- [PROBLEM TO WORK ON] Return the data below exactly, but only from the line containing "j_Repository : string;" through the line containing "r_OS : string;", with both of those lines included.

- [EXERCISE MATERIALS]
----------

Lemma safe_token repo key perms w :
  pool_key key repo perms →
  safe_gh (token url_Parse IsPrint c repo key perms) w
    (λ res w', ∀ v, res = Ok v → good_token w w' repo perms v).
Proof.
  intros Hk. unfold token. intros w1 Hw1 Hi1. split; [by apply keeps_read|]. simpl.
  destruct (gw_pool w1 !! key) as [t|] eqn:Ht; [|by apply safe_mint_token].
  intros w2 Hw2 Hi2. split; [by apply keeps_read|]. simpl.
  assert (gh_others w w2) as Hw by by etrans.
  destruct (gw_now w2 <? ct_expires t)%Z eqn:He; [|by apply safe_mint_token].
  intros w3 [Hl3 Ht3] _ v [= <-]. exists t. split; [done|]. right.
  destruct (inv_pool _ Hi1 key t Ht) as (repo' & perms' & Hk' & Hm).
  destruct (pool_key_inj _ _ _ _ _ Hk Hk') as [-> ->]. split.
  - eapply minted_mono; [done| |done]. etrans; [apply Hw2|done].
  - exists (gw_now w2). destruct Hw. lia.
Qed.

Lemma good_token_minted w w' repo perms v :
  good_token w w' repo perms v → ∃ t, ct_value t = v ∧ minted 0 (gw_log w') repo perms t.
Proof.
  intros (t & Hv & [Hm|[Hm _]]); exists t; (split; [done|]); [|done]. eapply minted_mono; [|done..]. lia.
Qed.

Lemma safe_SetStatus repo sha state description targetURL w :
  safe_gh (AppClient_SetStatus url_Parse IsPrint c repo sha state description targetURL) w (λ _ _, True).
Proof.
  unfold AppClient_SetStatus. apply safe_bind; [apply _|].
  eapply safe_mono; [apply _|done|apply (safe_token repo _ controlPlanePerms); by right|].
  intros [v|e] w1 _ _ Hv; [|by intros ?]. destruct (good_token_minted _ _ _ _ _ (Hv v eq_refl)) as (t & <- & Hm).
  unfold postStatus. apply safe_try; [apply _|].
  eapply safe_mono; [apply _|done|apply (safe_send 0); [|lia]|by intros []].
  intros req Hr. do 2 right. by exists repo, sha, state, description, targetURL, t.
Qed.
(* ===== verification/Models.v ===== *)
(** * Jobs, runners and their state machines (internal/models)

    [Job] and [Runner] are the structs of job.go and runner.go; the two
    transition tables are the map literals of those files, read through the
    same loops. Times are integers (microseconds, what PostgreSQL stores). *)
From S2P Require Import Prelude.
From Stdlib Require Import Ascii.

(** ** Job states *)

Inductive JobStatus : Type :=
| JobQueued | JobAssigned | JobRunning | JobSuccess | JobFailed | JobCancelled.

#[export] Instance JobStatus_eq_dec : EqDecision JobStatus.
Proof. solve_decision. Defined.

(** The text of a status, as stored in the [status] column and sent in JSON. *)
Definition job_status_string (s : JobStatus) : string :=
  match s with
  | JobQueued => "QUEUED"
  | JobAssigned => "ASSIGNED"
  | JobRunning => "RUNNING"
  | JobSuccess => "SUCCESS"
  | JobFailed => "FAILED"
  | JobCancelled => "CANCELLED"
  end.

(** [jobTransitions]: the whole job state machine. *)
Definition jobTransitions (s : JobStatus) : list JobStatus :=
  match s with
  | JobQueued => [JobAssigned; JobCancelled]
  | JobAssigned => [JobRunning; JobQueued; JobFailed; JobCancelled]
  | JobRunning => [JobSuccess; JobFailed; JobCancelled; JobQueued]
  | JobSuccess => []
  | JobFailed => []
  | JobCancelled => []
  end.

(** [for _, allowed := range l { if allowed == next { return true } }; return false] *)
Fixpoint range_has {A} `{EqDecision A} (next : A) (l : list A) : bool :=
  match l with
  | [] => false
  | allowed :: l => if decide (allowed = next) then true else range_has next l
  end.

Definition CanTransitionTo (s next : JobStatus) : bool :=
  range_has next (jobTransitions s).

Definition Terminal (s : JobStatus) : bool := length (jobTransitions s) =? 0.

Definition all_statuses : list JobStatus :=
  [JobQueued; JobAssigned; JobRunning; JobSuccess; JobFailed; JobCancelled].

(** [ParseJobStatus]: the switch over the six constants; the error carries the
    rejected text. *)
Definition ParseJobStatus (s : string) : result string JobStatus :=
  match list_find (λ st, job_status_string st = s) all_statuses with
  | Some (_, st) => Ok st
  | None => Err s
  end.

(** ** Runner states *)

Inductive RunnerStatus : Type :=
| RunnerIdle | RunnerBusy | RunnerOffline | RunnerDraining.

#[export] Instance RunnerStatus_eq_dec : EqDecision RunnerStatus.
Proof. solve_decision. Defined.

Definition runnerTransitions (s : RunnerStatus) : list RunnerStatus :=
  match s with
  | RunnerIdle => [RunnerBusy; RunnerOffline; RunnerDraining]
  | RunnerBusy => [RunnerIdle; RunnerOffline; RunnerDraining]
  | RunnerDraining => [RunnerOffline; RunnerIdle]
  | RunnerOffline => [RunnerIdle]
  end.

Definition RunnerCanTransitionTo (s next : RunnerStatus) : bool :=
  range_has next (runnerTransitions s).

(** ** Records *)

Record Job : Type := mkJob {
  j_ID : string;
  j_Repository : string;
  j_CloneURL : string;
  j_CommitSHA : string;
  j_Branch : string;
  j_EventType : string;
  j_ConfigRef : string;
  j_Labels : list string;
  j_Status : JobStatus;
  j_RunnerID : option string;
  j_Attempts : Z;
  j_ExitCode : option Z;
  j_Error : string;
  j_CreatedAt : Z;
  j_StartedAt : option Z;
  j_CompletedAt : option Z
}.

Record Runner : Type := mkRunner {
  r_ID : string;
  r_Name : string;
  r_Status : RunnerStatus;
  r_Labels : option (list string); (* [None] is a nil slice *)
  r_Architecture : string;
  r_OS : string;
  r_CurrentJobID : option string;
  r_LastHeartbeat : Z;
  r_LastAssigned : option Z;
  r_CreatedAt : Z
}.

#[export] Instance Job_eq_dec : EqDecision Job.
Proof. solve_decision. Defined.
#[export] Instance Runner_eq_dec : EqDecision Runner.
Proof. solve_decision. Defined.

(** [CanRun]: build the set of the runner's labels, then look every required
    label up in it ([have[need]] is [false] for an absent key). *)
Definition label_set (labels : list string) : gmap string bool :=
  foldl (λ have l, <[l := true]> have) ∅ labels.

Fixpoint have_all (have : gmap string bool) (required : list string) : bool :=
  match required with
  | [] => true
  | need :: required =>
      if default false (have !! need) then have_all have required else false
  end.

Definition CanRun (r : Runner) (required : list string) : bool :=
  have_all (label_set (default [] (r_Labels r))) required.

(** ** Facts about the state machines *)

Create HintDb models.

Lemma range_has_true {A} `{EqDecision A} (x : A) l : range_has x l = true ↔ x ∈ l.
Proof.
  induction l as [|y l IH]; simpl; [by rewrite elem_of_nil|].
  rewrite elem_of_cons. case_decide as Hd; naive_solver.
Qed.

Lemma all_statuses_complete s : s ∈ all_statuses.
Proof. destruct s; set_solver. Qed.

Lemma job_status_string_inj s s' : job_status_string s = job_status_string s' → s = s'.
Proof. by destruct s, s'. Qed.

(** [ParseJobStatus] inverts the text of a status, and rejects every other. *)
Lemma ParseJobStatus_ok s st : ParseJobStatus s = Ok st ↔ s = job_status_string st.
Proof.
  unfold ParseJobStatus. destruct (list_find _ _) as [[i st']|] eqn:E.
  - apply list_find_Some in E as (_ & <- & _). split; [by intros [= ->]|].
    intros ->%job_status_string_inj. done.
  - split; [done|]. intros ->. eapply list_find_None in E.
    rewrite Forall_forall in E. by destruct (E st (all_statuses_complete st)).
Qed.

(** Reachability in the job state machine. *)
Definition job_moves : relation JobStatus := λ s s', CanTransitionTo s s' = true.
Definition job_path : relation JobStatus := rtc job_moves.

Lemma Terminal_no_moves s s' : Terminal s = true → CanTransitionTo s s' = false.
Proof. by destruct s. Qed.

Lemma job_path_terminal s s' : Terminal s = true → job_path s s' → s' = s.
Proof.
  intros Ht [->|(s1 & H1 & _)]%rtc_inv; [done|].
  unfold job_moves in H1. by rewrite Terminal_no_moves in H1.
Qed.

(** The state machine as it is meant: a job is assigned, started and finished,
    in this order; it may be sent back to the queue or fail while a runner has
    it, and be cancelled until it is finished. *)
Inductive job_step : relation JobStatus :=
| step_assign : job_step JobQueued JobAssigned
| step_start : job_step JobAssigned JobRunning
| step_succeed : job_step JobRunning JobSuccess
| step_fail s : s = JobAssigned ∨ s = JobRunning → job_step s JobFailed
| step_requeue s : s = JobAssigned ∨ s = JobRunning → job_step s JobQueued
| step_cancel s : s = JobQueued ∨ s = JobAssigned ∨ s = JobRunning → job_step s JobCancelled.

Lemma CanTransitionTo_step s s' : CanTransitionTo s s' = true ↔ job_step s s'.
Proof.
  split.
  - destruct s, s'; intros H; try discriminate H; constructor; auto.
  - intros []; naive_solver.
Qed.

Lemma job_moves_irrefl s : CanTransitionTo s s = false.
Proof. by destruct s. Qed.

(** ** Facts about labels *)

Lemma label_set_lookup labels l :
  default false (label_set labels !! l) = true ↔ l ∈ labels.
Proof.
  unfold label_set.
  assert (∀ have : gmap string bool,
    default false (foldl (λ have l, <[l := true]> have) have labels !! l) = true ↔
    default false (have !! l) = true ∨ l ∈ labels) as ->; [|set_solver].
  induction labels as [|x labels IH]; intros have; simpl; [set_solver|].
  rewrite IH, elem_of_cons. destruct (decide (x = l)) as [->|].
  - rewrite lookup_insert_eq. naive_solver.
  - rewrite lookup_insert_ne by done. naive_solver.
Qed.

Lemma CanRun_true r required : CanRun r required = true ↔ ∀ l, l ∈ required → l ∈ default [] (r_Labels r).
Proof.
  unfold CanRun. induction required as [|need required IH]; simpl; [set_solver|].
  pose proof (label_set_lookup (default [] (r_Labels r)) need) as Hn.
  destruct (default false (label_set (default [] (r_Labels r)) !! need)); [rewrite IH|]; set_solver.
Qed.
(* ===== verification/World.v ===== *)
(** * The world of the control plane, and the calls its programs make

    The API and the scheduler share a database and a Redis server and keep no
    state of their own between two calls, so the world is those two plus what
    the environment will answer: identifiers from [uuid.NewString], bytes from
    [crypto/rand], clone tokens from the GitHub client, and the faults of the
    connections.

    A fault decides the fate of one SQL statement or Redis command: it is
    executed and answered, lost on the way (error, no effect), or executed and
    its answer lost (error, with the effect).  A caller cannot tell the last
    two apart, and a theorem that quantifies over the world quantifies over
    every schedule of faults. *)
From S2P Require Import Prelude Prog Models Sql Redis.

Inductive fault : Type :=
| FNone
| FLost
| FReplyLost.

(** The arguments of one [github.Client.SetStatus] call. *)
Record StatusPost : Type := mkStatusPost {
  sp_repo : string;
  sp_sha : string;
  sp_state : string;
  sp_description : string;
  sp_target : string
}.

(** ** Calls *)

Inductive Call : Type → Type :=
| Sql {X} (s : SqlStmt X) : Call (sqlres X)
| Rds {X} (c : RedisCmd X) : Call (option X) (* [None]: an error *)
| NewUUID : Call string
| RandRead : Call (option string) (* 32 bytes, or an error *)
| MintCloneToken (repo : string) : Call (string * bool) (* token, failed *)
| CtxErr : Call bool (* [r.Context().Err() != nil] *)
| GoReport (p : StatusPost) : Call unit. (* [go s.report(...)] *)

(** ** Worlds *)

Record World (R : Type) : Type := mkWorld {
  w_db : DB;
  w_redis : R;
  w_faults : list fault;
  w_uuids : list string;
  w_rand : list (option string);
  w_tokens : list (string * bool);
  w_ctx : list bool;
  w_reports : list StatusPost
}.
Arguments mkWorld {R}.
Arguments w_db {R}. Arguments w_redis {R}. Arguments w_faults {R}. Arguments w_uuids {R}.
Arguments w_rand {R}. Arguments w_tokens {R}. Arguments w_ctx {R}. Arguments w_reports {R}.

Section world.
Context `{RangeOrder} {R : Type} `{Redis R}.

Definition set_db (db : DB) (w : World R) : World R :=
  mkWorld db (w_redis w) (w_faults w) (w_uuids w) (w_rand w) (w_tokens w) (w_ctx w) (w_reports w).
Definition set_redis (r : R) (w : World R) : World R :=
  mkWorld (w_db w) r (w_faults w) (w_uuids w) (w_rand w) (w_tokens w) (w_ctx w) (w_reports w).
Definition set_faults (fs : list fault) (w : World R) : World R :=
  mkWorld (w_db w) (w_redis w) fs (w_uuids w) (w_rand w) (w_tokens w) (w_ctx w) (w_reports w).

(** The fate of the next connection use; an exhausted schedule is calm. *)
Definition next_fault (w : World R) : fault * World R :=
  match w_faults w with
  | [] => (FNone, w)
  | f :: fs => (f, set_faults fs w)
  end.

Definition do_sql {X} (s : SqlStmt X) (w : World R) : sqlres X * World R :=
  let '(f, w) := next_fault w in
  let '(x, db) := exec_sql s (w_db w) in
  match f with
  | FNone => (x, set_db db w)
  | FLost => (SqlFail, w)
  | FReplyLost => (SqlFail, set_db db w)
  end.

Definition do_redis {X} (c : RedisCmd X) (w : World R) : option X * World R :=
  let '(f, w) := next_fault w in
  let '(x, r) := exec_redis c (w_redis w) in
  match f with
  | FNone => (Some x, set_redis r w)
  | FLost => (None, w)
  | FReplyLost => (None, set_redis r w)
  end.

Definition handle (X : Type) (c : Call X) (w : World R) : X * World R :=
  match c in Call X return X * World R with
  | Sql s => do_sql s w
  | Rds c => do_redis c w
  | NewUUID =>
      (default "" (head (w_uuids w)),
       mkWorld (w_db w) (w_redis w) (w_faults w) (tail (w_uuids w)) (w_rand w) (w_tokens w)
         (w_ctx w) (w_reports w))
  | RandRead =>
      (default None (head (w_rand w)),
       mkWorld (w_db w) (w_redis w) (w_faults w) (w_uuids w) (tail (w_rand w)) (w_tokens w)
         (w_ctx w) (w_reports w))
  | MintCloneToken _ =>
      (default ("", false) (head (w_tokens w)),
       mkWorld (w_db w) (w_redis w) (w_faults w) (w_uuids w) (w_rand w) (tail (w_tokens w))
         (w_ctx w) (w_reports w))
  | CtxErr =>
      (default false (head (w_ctx w)),
       mkWorld (w_db w) (w_redis w) (w_faults w) (w_uuids w) (w_rand w) (w_tokens w)
         (tail (w_ctx w)) (w_reports w))
  | GoReport p =>
      (tt, mkWorld (w_db w) (w_redis w) (w_faults w) (w_uuids w) (w_rand w) (w_tokens w)
             (w_ctx w) (w_reports w ++ [p]))
  end.

(** Execute a program alone. *)
Abbreviation exec p w := (run handle p w).

(** No fault is scheduled. *)
Definition calm (w : World R) : Prop := w_faults w = [].

(** ** Facts *)

Lemma set_db_id w : set_db (w_db w) w = w.
Proof. by destruct w. Qed.
Lemma set_redis_id w : set_redis (w_redis w) w = w.
Proof. by destruct w. Qed.

Lemma calm_set_db db w : calm w → calm (set_db db w).
Proof. done. Qed.
Lemma calm_set_redis r w : calm w → calm (set_redis r w).
Proof. done. Qed.

Lemma do_sql_calm {X} (s : SqlStmt X) w :
  calm w →
  do_sql s w = ((exec_sql s (w_db w)).1, set_db (exec_sql s (w_db w)).2 w).
Proof.
  intros Hc. unfold do_sql, next_fault. rewrite Hc. by destruct (exec_sql s (w_db w)).
Qed.

Lemma do_redis_calm {X} (c : RedisCmd X) w :
  calm w →
  do_redis c w = (Some (exec_redis c (w_redis w)).1, set_redis (exec_redis c (w_redis w)).2 w).
Proof.
  intros Hc. unfold do_redis, next_fault. rewrite Hc. by destruct (exec_redis c (w_redis w)).
Qed.

(** Whatever the fault, a statement has its whole effect or none. *)
Lemma do_sql_db {X} (s : SqlStmt X) w :
  w_db (do_sql s w).2 = w_db w ∨ w_db (do_sql s w).2 = (exec_sql s (w_db w)).2.
Proof.
  unfold do_sql, next_fault. destruct (w_faults w) as [|[] fs]; simpl;
    destruct (exec_sql s (w_db w)); simpl; auto.
Qed.

(** Either the answer is that of the statement, with its effect, or it is an
    error, with the effect or without. *)
Lemma do_sql_cases {X} (s : SqlStmt X) w :
  (do_sql s w).1 = (exec_sql s (w_db w)).1 ∧ w_db (do_sql s w).2 = (exec_sql s (w_db w)).2 ∨
  (do_sql s w).1 = SqlFail ∧
    (w_db (do_sql s w).2 = w_db w ∨ w_db (do_sql s w).2 = (exec_sql s (w_db w)).2).
Proof.
  unfold do_sql, next_fault. destruct (w_faults w) as [|[] fs]; simpl;
    destruct (exec_sql s (w_db w)); simpl; auto.
Qed.

Lemma do_sql_redis {X} (s : SqlStmt X) w : w_redis (do_sql s w).2 = w_redis w.
Proof.
  unfold do_sql, next_fault. destruct (w_faults w) as [|[] fs]; simpl;
    by destruct (exec_sql s (w_db w)).
Qed.

Lemma do_redis_cases {X} (c : RedisCmd X) w :
  (do_redis c w).1 = Some (exec_redis c (w_redis w)).1 ∧
    w_redis (do_redis c w).2 = (exec_redis c (w_redis w)).2 ∨
  (do_redis c w).1 = None ∧
    (w_redis (do_redis c w).2 = w_redis w ∨
     w_redis (do_redis c w).2 = (exec_redis c (w_redis w)).2).
Proof.
  unfold do_redis, next_fault. destruct (w_faults w) as [|[] fs]; simpl;
    destruct (exec_redis c (w_redis w)); simpl; auto.
Qed.

Lemma do_redis_redis {X} (c : RedisCmd X) w :
  w_redis (do_redis c w).2 = w_redis w ∨
  w_redis (do_redis c w).2 = (exec_redis c (w_redis w)).2.
Proof.
  unfold do_redis, next_fault. destruct (w_faults w) as [|[] fs]; simpl;
    destruct (exec_redis c (w_redis w)); simpl; auto.
Qed.

Lemma do_redis_db {X} (c : RedisCmd X) w : w_db (do_redis c w).2 = w_db w.
Proof.
  unfold do_redis, next_fault. destruct (w_faults w) as [|[] fs]; simpl;
    by destruct (exec_redis c (w_redis w)).
Qed.

(** A relation on tables that the admissible statements respect is respected
    by every call and so by every program whose statements are admissible. *)
Definition sql_only (P : ∀ X, SqlStmt X → Prop) : ∀ X, Call X → Prop :=
  λ X c, match c with Sql s => P _ s | _ => True end.

Lemma handle_db (P : ∀ X, SqlStmt X → Prop) (T : relation DB) `{!Reflexive T} :
  (∀ X (s : SqlStmt X) db, P _ s → T db (exec_sql s db).2) →
  ∀ X (c : Call X) w, sql_only P _ c → T (w_db w) (w_db (handle _ c w).2).
Proof.
  intros HT X c w Hc. destruct c as [X s|X c| | | | |]; simpl; try done.
  - destruct (do_sql_db s w) as [->| ->]; [done|]. by apply HT.
  - by rewrite do_redis_db.
Qed.
End world.

Abbreviation exec p w := (run handle p w).

#[export] Hint Resolve calm_set_db calm_set_redis : core.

----------

- [OUTPUT BELOW]
  j_Repository : string;
  j_CloneURL : string;
  j_CommitSHA : string;
  j_Branch : string;
  j_EventType : string;
  j_ConfigRef : string;
  j_Labels : list string;
  j_Status : JobStatus;
  j_RunnerID : option string;
  j_Attempts : Z;
  j_ExitCode : option Z;
  j_Error : string;
  j_CreatedAt : Z;
  j_StartedAt : option Z;
  j_CompletedAt : option Z
}.

Record Runner : Type := mkRunner {
  r_ID : string;
  r_Name : string;
  r_Status : RunnerStatus;
  r_Labels : option (list string); (* [None] is a nil slice *)
  r_Architecture : string;
  r_OS : string;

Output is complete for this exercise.